INSTRUCTIONS TO FOLLOW:
Among the entries below, only the lines starting at the one with "dop H A) (k" and ending at the one with "mkPacketHeader 0 None", both included, are to be printed exactly.

MATERIAL FOR THE TASK:
◆ ◆ ◆
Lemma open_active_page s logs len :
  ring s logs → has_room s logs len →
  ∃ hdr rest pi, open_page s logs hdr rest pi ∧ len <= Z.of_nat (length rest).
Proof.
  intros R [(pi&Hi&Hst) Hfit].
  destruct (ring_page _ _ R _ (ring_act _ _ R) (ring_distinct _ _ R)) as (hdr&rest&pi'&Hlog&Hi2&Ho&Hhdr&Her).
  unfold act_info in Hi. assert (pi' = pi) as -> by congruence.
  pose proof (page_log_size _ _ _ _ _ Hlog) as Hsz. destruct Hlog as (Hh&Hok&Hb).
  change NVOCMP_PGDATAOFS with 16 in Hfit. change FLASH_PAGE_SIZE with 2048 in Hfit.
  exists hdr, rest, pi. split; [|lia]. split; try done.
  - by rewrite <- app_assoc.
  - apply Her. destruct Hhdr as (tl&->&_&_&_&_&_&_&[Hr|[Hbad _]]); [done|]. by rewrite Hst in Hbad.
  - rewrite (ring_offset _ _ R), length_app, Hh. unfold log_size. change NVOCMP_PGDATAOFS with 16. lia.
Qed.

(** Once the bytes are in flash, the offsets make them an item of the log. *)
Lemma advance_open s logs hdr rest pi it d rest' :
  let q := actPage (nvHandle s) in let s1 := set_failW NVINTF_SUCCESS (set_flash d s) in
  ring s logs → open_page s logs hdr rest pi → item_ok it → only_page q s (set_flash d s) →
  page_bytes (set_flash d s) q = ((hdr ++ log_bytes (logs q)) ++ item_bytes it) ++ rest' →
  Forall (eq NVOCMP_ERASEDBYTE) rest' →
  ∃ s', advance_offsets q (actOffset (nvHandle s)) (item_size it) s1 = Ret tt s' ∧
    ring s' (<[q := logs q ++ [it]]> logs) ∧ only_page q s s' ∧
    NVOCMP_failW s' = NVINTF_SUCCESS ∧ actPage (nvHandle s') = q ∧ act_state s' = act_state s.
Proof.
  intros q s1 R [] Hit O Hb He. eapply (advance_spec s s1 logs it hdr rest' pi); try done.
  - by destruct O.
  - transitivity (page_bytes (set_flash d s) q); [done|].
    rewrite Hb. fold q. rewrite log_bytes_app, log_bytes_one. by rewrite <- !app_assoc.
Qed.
◆ ◆ ◆
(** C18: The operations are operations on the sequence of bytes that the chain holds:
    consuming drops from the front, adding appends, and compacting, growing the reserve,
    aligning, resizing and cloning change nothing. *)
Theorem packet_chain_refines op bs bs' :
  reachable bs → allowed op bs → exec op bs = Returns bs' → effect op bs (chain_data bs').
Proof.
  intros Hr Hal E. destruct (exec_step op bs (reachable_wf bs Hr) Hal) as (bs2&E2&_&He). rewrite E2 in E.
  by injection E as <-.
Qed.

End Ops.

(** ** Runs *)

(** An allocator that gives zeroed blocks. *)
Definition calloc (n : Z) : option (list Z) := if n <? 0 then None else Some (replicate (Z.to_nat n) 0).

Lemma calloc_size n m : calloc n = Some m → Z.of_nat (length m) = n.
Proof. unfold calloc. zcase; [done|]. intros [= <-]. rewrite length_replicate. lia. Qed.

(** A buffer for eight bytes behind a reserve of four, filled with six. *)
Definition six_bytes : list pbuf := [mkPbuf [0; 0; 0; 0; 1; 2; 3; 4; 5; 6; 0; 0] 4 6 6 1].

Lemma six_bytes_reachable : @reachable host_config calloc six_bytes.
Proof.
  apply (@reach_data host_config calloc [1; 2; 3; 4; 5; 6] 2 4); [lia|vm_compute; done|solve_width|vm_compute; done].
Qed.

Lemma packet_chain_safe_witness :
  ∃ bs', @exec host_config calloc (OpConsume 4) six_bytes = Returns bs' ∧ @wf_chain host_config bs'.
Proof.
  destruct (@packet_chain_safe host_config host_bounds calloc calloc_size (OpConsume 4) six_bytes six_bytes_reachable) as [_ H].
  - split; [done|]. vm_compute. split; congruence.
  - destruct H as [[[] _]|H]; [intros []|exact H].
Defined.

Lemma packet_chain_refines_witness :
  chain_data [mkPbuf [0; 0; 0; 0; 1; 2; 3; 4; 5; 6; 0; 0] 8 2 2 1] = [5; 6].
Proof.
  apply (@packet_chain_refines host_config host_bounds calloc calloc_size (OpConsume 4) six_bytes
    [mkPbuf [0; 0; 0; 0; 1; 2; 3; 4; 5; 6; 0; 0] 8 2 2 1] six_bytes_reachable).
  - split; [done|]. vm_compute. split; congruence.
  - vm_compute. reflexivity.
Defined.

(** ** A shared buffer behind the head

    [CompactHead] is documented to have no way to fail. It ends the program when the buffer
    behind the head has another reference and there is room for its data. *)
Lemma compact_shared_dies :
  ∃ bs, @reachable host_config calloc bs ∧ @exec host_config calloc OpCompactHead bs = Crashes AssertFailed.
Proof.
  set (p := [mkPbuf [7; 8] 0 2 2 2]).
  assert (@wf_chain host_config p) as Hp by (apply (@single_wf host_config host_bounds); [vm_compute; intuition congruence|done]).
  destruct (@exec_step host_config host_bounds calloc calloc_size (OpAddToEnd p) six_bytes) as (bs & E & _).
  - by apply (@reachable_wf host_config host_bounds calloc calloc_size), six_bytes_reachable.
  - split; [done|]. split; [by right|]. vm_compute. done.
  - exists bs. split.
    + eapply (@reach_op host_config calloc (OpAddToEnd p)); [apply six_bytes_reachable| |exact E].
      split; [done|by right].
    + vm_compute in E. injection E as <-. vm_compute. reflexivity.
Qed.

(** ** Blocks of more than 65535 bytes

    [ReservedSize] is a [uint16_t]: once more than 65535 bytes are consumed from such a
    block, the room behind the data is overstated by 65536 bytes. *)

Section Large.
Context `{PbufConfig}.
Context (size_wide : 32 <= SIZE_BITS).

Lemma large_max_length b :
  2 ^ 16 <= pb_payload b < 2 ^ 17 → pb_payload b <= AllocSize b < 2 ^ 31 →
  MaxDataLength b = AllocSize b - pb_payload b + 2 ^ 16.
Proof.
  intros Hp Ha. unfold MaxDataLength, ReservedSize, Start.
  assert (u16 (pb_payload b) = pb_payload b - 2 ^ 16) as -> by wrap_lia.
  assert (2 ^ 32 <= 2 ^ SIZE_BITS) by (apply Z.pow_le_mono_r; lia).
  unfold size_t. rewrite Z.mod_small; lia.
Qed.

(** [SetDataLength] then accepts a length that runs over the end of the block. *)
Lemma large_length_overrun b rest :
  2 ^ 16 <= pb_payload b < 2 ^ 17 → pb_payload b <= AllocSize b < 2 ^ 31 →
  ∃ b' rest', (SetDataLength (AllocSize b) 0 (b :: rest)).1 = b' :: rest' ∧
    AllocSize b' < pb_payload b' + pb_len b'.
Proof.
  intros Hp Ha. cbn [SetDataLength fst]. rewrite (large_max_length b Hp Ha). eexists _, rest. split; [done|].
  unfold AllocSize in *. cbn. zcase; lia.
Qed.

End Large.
◆ ◆ ◆
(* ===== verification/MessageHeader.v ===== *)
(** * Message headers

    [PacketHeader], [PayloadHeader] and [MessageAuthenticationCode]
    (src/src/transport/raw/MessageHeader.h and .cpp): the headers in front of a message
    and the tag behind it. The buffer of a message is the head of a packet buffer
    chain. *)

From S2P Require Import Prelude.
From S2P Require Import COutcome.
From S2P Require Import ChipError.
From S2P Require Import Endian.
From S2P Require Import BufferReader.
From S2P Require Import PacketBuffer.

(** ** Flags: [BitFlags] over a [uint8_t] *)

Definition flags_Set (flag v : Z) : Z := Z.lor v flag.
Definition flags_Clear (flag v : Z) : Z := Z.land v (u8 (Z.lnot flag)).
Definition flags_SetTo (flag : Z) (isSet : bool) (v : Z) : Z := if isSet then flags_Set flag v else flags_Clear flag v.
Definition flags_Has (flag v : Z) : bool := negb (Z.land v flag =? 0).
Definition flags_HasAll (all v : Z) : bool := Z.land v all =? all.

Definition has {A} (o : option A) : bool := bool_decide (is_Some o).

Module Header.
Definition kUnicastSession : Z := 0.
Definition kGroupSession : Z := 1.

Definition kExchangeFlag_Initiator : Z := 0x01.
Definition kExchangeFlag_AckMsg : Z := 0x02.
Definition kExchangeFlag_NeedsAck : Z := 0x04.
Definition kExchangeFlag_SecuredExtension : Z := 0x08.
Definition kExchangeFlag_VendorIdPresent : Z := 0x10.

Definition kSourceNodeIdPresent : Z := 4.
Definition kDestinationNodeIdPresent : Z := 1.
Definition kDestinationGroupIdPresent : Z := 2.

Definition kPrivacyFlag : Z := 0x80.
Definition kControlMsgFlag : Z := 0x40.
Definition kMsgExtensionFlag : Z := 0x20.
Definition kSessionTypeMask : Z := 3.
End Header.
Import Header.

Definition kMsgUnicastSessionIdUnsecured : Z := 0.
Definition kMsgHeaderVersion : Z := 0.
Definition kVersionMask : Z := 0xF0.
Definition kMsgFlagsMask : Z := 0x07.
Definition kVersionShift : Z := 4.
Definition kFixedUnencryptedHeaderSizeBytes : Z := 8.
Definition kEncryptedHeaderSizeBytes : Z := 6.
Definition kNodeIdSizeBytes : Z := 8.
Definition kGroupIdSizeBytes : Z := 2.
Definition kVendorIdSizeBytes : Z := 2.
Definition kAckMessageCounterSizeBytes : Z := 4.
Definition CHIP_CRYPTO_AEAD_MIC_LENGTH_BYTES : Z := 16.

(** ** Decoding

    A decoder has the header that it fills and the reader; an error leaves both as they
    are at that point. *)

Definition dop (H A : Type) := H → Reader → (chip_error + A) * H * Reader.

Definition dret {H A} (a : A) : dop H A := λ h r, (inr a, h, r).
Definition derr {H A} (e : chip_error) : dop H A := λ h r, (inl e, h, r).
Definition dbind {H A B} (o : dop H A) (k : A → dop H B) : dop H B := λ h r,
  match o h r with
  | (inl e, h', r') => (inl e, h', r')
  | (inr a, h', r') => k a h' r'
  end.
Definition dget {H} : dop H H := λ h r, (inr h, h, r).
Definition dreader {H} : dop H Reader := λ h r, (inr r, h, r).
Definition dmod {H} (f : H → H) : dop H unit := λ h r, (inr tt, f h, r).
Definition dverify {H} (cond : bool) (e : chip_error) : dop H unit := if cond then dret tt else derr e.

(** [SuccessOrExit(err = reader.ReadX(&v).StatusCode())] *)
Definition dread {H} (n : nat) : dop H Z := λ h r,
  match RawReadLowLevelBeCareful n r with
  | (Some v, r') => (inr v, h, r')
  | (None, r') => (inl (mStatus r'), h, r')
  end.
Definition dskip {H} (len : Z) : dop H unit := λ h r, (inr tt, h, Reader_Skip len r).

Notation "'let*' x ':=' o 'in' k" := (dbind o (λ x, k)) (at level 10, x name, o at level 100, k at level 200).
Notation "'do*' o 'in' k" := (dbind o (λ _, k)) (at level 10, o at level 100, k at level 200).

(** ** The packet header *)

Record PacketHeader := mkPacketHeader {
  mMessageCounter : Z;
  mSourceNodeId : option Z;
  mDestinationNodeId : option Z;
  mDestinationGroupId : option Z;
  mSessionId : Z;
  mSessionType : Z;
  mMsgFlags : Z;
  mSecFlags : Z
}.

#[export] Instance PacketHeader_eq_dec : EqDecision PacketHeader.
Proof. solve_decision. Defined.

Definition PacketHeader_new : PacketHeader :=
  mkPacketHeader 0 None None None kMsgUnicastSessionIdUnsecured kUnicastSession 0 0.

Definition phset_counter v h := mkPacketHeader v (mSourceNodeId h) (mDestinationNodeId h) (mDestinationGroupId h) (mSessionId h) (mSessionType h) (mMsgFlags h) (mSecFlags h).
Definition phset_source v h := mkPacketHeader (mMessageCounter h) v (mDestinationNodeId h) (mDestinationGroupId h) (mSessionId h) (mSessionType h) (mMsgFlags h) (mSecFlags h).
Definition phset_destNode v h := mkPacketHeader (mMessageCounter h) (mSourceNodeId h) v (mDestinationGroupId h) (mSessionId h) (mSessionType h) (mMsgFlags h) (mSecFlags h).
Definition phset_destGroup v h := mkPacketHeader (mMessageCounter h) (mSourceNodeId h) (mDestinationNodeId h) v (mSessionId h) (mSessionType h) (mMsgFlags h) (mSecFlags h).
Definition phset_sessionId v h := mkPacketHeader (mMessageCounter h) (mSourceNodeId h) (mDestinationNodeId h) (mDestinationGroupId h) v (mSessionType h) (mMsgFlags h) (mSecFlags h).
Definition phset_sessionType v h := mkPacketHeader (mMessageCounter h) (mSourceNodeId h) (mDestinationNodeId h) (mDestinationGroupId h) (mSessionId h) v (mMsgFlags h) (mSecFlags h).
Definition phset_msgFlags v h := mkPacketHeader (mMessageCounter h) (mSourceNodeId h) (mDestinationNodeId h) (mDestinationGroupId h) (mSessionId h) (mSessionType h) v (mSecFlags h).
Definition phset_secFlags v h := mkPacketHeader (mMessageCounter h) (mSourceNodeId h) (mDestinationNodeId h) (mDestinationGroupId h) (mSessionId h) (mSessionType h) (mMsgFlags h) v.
◆ ◆ ◆
SOLUTION FOR THIS PROBLEM:
Definition dbind {H A B} (o : dop H A) (k : A → dop H B) : dop H B := λ h r,
  match o h r with
  | (inl e, h', r') => (inl e, h', r')
  | (inr a, h', r') => k a h' r'
  end.
Definition dget {H} : dop H H := λ h r, (inr h, h, r).
Definition dreader {H} : dop H Reader := λ h r, (inr r, h, r).
Definition dmod {H} (f : H → H) : dop H unit := λ h r, (inr tt, f h, r).
Definition dverify {H} (cond : bool) (e : chip_error) : dop H unit := if cond then dret tt else derr e.

(** [SuccessOrExit(err = reader.ReadX(&v).StatusCode())] *)
Definition dread {H} (n : nat) : dop H Z := λ h r,
  match RawReadLowLevelBeCareful n r with
  | (Some v, r') => (inr v, h, r')
  | (None, r') => (inl (mStatus r'), h, r')
  end.
Definition dskip {H} (len : Z) : dop H unit := λ h r, (inr tt, h, Reader_Skip len r).

Notation "'let*' x ':=' o 'in' k" := (dbind o (λ x, k)) (at level 10, x name, o at level 100, k at level 200).
Notation "'do*' o 'in' k" := (dbind o (λ _, k)) (at level 10, o at level 100, k at level 200).

(** ** The packet header *)

Record PacketHeader := mkPacketHeader {
  mMessageCounter : Z;
  mSourceNodeId : option Z;
  mDestinationNodeId : option Z;
  mDestinationGroupId : option Z;
  mSessionId : Z;
  mSessionType : Z;
  mMsgFlags : Z;
  mSecFlags : Z
}.

#[export] Instance PacketHeader_eq_dec : EqDecision PacketHeader.
Proof. solve_decision. Defined.

Definition PacketHeader_new : PacketHeader :=
  mkPacketHeader 0 None None None kMsgUnicastSessionIdUnsecured kUnicastSession 0 0.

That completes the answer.